## EXERCISE DETAILS
Restate word for word the entries below, starting with the line with "(** What the" and continuing through the line with "e <> start)". Include both of those lines and no others.

## RECORD EXCERPTS
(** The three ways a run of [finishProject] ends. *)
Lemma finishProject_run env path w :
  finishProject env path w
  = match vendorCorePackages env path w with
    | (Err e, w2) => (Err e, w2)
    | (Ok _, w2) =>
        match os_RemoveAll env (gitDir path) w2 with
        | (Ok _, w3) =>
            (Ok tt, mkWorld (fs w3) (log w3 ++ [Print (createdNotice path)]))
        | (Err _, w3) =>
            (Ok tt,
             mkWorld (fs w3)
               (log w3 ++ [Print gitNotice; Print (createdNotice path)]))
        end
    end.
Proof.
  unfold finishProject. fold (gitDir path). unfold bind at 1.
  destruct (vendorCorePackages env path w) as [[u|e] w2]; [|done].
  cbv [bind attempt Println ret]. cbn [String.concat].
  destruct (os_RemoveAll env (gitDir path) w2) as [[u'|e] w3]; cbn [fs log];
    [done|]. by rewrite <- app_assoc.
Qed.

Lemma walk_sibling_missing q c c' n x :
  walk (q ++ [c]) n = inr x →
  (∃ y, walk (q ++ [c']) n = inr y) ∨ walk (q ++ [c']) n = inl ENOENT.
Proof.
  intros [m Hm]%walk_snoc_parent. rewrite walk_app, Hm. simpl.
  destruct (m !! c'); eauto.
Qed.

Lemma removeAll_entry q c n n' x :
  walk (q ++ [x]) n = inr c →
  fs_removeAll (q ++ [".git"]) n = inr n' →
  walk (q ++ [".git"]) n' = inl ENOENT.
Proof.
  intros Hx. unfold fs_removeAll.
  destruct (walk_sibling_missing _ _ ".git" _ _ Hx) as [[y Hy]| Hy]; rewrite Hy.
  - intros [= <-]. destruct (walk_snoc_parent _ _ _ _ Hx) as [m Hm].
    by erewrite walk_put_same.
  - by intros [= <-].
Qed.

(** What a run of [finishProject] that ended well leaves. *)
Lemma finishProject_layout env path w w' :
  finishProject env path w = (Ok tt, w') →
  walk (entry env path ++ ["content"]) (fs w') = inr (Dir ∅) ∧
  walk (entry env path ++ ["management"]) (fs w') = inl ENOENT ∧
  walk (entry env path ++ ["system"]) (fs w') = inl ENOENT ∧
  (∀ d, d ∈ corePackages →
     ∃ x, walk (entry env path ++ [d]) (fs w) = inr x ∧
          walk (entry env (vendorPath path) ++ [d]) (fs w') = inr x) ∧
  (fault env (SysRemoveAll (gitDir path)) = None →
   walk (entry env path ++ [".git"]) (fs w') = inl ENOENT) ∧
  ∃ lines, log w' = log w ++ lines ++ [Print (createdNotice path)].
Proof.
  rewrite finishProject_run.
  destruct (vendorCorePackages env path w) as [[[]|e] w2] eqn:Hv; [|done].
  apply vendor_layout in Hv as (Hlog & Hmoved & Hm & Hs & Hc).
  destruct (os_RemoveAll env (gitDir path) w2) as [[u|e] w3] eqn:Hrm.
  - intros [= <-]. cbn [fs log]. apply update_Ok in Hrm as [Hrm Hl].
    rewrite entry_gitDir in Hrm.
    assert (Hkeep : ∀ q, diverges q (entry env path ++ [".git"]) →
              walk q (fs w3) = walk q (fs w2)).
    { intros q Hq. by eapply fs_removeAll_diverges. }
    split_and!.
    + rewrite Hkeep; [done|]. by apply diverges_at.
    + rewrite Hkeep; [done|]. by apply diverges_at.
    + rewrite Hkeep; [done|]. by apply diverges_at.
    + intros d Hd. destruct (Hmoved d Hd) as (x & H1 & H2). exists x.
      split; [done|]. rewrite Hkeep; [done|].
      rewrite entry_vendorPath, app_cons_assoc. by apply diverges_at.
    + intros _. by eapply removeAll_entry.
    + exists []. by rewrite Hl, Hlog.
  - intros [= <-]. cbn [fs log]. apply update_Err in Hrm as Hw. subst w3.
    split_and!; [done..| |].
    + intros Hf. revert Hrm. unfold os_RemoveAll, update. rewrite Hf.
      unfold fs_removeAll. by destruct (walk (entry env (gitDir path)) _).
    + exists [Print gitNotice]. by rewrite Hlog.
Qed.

==

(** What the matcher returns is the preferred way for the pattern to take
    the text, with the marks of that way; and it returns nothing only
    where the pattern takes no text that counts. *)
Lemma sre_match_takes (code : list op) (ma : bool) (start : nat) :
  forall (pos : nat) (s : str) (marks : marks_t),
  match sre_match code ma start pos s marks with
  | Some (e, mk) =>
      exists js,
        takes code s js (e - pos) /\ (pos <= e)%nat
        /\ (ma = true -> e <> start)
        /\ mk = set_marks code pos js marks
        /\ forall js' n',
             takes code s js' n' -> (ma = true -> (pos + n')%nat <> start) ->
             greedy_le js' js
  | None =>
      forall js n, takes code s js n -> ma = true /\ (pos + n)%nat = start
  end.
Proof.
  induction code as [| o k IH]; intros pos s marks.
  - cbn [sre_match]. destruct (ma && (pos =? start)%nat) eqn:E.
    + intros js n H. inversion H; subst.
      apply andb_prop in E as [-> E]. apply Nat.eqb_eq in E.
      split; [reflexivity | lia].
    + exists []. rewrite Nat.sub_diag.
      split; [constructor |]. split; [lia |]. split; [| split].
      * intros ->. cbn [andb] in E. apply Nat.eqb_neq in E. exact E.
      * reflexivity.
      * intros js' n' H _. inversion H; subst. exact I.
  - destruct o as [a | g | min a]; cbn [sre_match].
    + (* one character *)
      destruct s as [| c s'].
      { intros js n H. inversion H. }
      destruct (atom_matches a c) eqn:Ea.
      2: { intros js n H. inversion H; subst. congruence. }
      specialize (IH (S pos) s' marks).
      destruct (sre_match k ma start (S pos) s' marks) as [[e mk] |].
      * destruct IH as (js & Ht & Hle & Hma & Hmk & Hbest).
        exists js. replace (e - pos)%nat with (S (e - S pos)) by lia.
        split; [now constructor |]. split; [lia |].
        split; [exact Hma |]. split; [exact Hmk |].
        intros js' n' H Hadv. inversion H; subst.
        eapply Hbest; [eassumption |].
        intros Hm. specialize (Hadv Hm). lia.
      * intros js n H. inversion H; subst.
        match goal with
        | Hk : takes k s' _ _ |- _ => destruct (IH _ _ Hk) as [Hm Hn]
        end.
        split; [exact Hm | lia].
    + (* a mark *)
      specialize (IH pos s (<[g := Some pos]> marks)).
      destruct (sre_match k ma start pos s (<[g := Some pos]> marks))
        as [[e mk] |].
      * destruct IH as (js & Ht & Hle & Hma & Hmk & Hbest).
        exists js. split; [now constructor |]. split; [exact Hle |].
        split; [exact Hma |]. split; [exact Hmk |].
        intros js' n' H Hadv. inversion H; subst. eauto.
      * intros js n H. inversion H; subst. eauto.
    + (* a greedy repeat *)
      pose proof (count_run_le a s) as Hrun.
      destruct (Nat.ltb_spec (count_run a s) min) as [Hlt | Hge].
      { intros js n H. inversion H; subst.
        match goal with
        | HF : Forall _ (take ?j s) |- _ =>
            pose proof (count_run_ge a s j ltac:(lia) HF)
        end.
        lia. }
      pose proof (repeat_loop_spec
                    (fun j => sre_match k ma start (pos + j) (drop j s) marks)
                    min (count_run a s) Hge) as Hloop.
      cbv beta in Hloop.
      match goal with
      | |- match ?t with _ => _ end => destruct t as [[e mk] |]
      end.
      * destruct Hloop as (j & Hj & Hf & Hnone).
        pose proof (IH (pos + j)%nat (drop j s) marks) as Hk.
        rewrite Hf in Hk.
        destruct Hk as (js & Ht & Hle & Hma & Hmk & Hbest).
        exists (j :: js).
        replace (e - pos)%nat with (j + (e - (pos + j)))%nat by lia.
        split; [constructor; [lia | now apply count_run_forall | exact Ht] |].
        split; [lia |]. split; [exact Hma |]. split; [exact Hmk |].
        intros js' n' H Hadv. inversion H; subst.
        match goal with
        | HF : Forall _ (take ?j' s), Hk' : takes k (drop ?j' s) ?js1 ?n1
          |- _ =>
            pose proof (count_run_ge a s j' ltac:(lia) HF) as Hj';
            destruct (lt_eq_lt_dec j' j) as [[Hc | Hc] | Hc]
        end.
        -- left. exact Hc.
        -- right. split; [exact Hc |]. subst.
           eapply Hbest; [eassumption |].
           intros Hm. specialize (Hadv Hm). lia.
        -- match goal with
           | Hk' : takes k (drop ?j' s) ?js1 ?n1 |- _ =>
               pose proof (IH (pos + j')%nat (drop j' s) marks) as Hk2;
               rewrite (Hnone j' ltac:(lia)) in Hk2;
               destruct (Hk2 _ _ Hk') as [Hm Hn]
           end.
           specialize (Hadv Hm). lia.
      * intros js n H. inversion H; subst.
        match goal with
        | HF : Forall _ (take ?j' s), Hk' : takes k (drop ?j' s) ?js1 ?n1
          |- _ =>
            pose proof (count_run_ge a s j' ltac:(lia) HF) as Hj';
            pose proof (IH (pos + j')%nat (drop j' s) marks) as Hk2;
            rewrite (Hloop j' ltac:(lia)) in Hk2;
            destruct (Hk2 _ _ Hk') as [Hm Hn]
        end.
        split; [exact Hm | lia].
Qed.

## TASK OUTPUT
(** What the matcher returns is the preferred way for the pattern to take
    the text, with the marks of that way; and it returns nothing only
    where the pattern takes no text that counts. *)
Lemma sre_match_takes (code : list op) (ma : bool) (start : nat) :
  forall (pos : nat) (s : str) (marks : marks_t),
  match sre_match code ma start pos s marks with
  | Some (e, mk) =>
      exists js,
        takes code s js (e - pos) /\ (pos <= e)%nat
        /\ (ma = true -> e <> start)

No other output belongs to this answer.